• **Brief**
The answer must be every line from the entries below that contains "last".

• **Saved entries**

↓↓↓

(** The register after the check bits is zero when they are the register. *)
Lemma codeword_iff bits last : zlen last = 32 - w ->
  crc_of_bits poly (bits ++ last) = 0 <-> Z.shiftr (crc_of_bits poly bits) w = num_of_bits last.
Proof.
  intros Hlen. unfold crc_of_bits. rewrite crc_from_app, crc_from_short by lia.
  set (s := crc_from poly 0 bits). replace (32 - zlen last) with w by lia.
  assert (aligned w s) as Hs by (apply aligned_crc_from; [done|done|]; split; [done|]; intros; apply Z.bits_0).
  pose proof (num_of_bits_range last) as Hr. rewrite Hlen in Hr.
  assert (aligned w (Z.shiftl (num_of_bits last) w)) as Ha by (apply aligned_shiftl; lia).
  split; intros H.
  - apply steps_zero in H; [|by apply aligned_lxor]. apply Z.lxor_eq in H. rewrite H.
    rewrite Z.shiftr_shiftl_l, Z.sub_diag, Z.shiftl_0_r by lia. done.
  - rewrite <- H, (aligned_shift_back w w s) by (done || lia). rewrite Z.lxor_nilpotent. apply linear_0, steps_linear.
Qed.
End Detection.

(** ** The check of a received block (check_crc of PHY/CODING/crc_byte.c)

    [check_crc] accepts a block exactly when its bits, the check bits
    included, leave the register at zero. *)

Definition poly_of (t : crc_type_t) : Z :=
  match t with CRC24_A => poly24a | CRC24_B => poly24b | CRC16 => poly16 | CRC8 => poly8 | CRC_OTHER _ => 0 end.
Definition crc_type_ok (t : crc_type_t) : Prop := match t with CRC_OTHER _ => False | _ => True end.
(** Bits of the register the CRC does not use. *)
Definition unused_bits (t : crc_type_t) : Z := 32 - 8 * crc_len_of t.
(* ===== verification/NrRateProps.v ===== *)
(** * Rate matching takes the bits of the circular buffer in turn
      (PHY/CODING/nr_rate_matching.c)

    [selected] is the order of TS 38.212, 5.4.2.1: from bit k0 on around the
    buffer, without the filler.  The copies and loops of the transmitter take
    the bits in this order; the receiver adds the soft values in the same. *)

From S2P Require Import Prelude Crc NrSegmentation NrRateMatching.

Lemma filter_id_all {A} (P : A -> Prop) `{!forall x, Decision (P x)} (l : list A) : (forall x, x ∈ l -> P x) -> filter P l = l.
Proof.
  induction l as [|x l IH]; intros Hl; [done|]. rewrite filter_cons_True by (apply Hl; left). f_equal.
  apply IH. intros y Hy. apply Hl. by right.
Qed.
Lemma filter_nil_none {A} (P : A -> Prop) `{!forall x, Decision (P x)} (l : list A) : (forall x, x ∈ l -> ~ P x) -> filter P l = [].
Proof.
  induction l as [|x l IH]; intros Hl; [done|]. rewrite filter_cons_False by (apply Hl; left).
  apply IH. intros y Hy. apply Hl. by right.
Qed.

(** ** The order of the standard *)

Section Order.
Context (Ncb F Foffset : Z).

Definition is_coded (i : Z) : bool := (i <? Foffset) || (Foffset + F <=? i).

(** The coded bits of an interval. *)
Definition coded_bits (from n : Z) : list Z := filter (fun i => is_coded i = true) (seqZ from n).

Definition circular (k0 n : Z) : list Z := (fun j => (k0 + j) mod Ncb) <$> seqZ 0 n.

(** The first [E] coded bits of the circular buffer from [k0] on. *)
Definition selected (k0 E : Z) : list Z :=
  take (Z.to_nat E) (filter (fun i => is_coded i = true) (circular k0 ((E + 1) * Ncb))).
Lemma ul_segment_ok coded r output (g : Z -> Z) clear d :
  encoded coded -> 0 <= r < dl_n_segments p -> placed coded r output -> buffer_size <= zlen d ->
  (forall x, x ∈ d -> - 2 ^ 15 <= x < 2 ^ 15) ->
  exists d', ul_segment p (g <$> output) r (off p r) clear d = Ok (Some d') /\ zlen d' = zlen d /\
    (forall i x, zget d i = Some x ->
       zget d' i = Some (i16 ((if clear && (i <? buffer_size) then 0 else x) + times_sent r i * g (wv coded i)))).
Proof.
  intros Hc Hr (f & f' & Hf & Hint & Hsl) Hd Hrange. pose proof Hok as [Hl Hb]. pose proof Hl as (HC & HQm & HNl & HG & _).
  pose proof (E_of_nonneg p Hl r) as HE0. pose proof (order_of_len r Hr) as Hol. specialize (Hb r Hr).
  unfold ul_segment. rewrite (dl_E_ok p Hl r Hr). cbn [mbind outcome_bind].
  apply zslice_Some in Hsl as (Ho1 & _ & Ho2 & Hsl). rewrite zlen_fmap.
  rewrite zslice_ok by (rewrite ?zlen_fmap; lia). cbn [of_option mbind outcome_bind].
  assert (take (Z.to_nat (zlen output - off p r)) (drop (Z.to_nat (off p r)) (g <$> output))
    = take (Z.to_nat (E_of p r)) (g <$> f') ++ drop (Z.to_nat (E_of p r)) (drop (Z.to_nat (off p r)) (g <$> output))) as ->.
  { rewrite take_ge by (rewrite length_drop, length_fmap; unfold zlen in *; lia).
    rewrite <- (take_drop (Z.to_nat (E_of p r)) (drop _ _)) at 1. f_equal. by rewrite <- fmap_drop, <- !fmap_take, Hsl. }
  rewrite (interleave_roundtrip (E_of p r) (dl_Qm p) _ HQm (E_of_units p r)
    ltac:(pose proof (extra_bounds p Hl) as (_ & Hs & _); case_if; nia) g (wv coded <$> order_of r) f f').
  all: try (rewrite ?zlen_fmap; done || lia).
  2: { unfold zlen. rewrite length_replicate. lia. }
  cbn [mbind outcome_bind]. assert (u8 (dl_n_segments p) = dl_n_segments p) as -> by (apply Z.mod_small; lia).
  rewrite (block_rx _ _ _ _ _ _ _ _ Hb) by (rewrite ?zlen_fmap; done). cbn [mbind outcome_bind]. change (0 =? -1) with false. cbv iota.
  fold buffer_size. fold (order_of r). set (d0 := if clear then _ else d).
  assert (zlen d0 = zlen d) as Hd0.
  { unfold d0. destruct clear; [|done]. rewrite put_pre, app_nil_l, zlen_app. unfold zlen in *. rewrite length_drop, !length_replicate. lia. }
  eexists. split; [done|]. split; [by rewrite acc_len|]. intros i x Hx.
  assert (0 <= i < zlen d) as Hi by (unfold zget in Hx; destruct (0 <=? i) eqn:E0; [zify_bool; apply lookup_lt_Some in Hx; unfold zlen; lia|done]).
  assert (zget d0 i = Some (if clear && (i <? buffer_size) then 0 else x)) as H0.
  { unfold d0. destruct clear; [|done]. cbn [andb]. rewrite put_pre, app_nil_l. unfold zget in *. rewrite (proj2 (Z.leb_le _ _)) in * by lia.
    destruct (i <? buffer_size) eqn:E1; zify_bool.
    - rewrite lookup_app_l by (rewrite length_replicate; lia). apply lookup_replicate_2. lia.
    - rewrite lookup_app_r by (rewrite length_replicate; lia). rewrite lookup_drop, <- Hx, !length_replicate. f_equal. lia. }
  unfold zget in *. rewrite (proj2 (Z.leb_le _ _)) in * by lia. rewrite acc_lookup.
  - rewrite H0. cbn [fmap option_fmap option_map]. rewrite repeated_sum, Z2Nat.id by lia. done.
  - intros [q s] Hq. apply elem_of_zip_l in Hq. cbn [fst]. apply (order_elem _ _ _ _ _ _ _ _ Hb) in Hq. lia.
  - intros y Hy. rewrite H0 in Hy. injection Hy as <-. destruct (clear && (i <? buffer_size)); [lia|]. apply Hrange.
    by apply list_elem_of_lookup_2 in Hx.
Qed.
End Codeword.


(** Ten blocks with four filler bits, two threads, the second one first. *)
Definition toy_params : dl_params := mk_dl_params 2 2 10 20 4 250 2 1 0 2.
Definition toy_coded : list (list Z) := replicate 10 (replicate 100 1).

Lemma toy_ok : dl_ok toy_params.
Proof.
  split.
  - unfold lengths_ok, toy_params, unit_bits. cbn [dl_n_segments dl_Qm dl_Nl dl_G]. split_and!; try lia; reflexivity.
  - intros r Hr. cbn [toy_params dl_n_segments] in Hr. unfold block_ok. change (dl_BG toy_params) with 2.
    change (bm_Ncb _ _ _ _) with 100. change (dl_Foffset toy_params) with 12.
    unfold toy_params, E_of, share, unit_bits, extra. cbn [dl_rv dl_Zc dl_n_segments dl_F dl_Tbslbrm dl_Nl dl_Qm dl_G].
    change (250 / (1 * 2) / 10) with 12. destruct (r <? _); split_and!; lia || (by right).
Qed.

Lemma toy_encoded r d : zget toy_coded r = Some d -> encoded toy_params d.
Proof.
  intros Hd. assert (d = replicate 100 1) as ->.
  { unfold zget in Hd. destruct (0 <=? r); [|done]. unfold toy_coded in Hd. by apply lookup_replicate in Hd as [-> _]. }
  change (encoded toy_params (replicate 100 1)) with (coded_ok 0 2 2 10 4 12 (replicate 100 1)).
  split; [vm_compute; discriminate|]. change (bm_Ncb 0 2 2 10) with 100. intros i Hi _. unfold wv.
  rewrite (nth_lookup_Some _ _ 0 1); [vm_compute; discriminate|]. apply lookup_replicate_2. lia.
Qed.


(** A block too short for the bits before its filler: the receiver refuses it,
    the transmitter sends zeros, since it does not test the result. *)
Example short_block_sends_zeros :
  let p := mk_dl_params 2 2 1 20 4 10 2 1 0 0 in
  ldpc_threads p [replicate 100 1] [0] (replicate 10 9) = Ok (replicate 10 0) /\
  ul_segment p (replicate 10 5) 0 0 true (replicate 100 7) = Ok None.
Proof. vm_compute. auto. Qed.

↑↑↑

• **Response to the task**
Lemma codeword_iff bits last : zlen last = 32 - w ->
  crc_of_bits poly (bits ++ last) = 0 <-> Z.shiftr (crc_of_bits poly bits) w = num_of_bits last.
  set (s := crc_from poly 0 bits). replace (32 - zlen last) with w by lia.
  pose proof (num_of_bits_range last) as Hr. rewrite Hlen in Hr.
  assert (aligned w (Z.shiftl (num_of_bits last) w)) as Ha by (apply aligned_shiftl; lia).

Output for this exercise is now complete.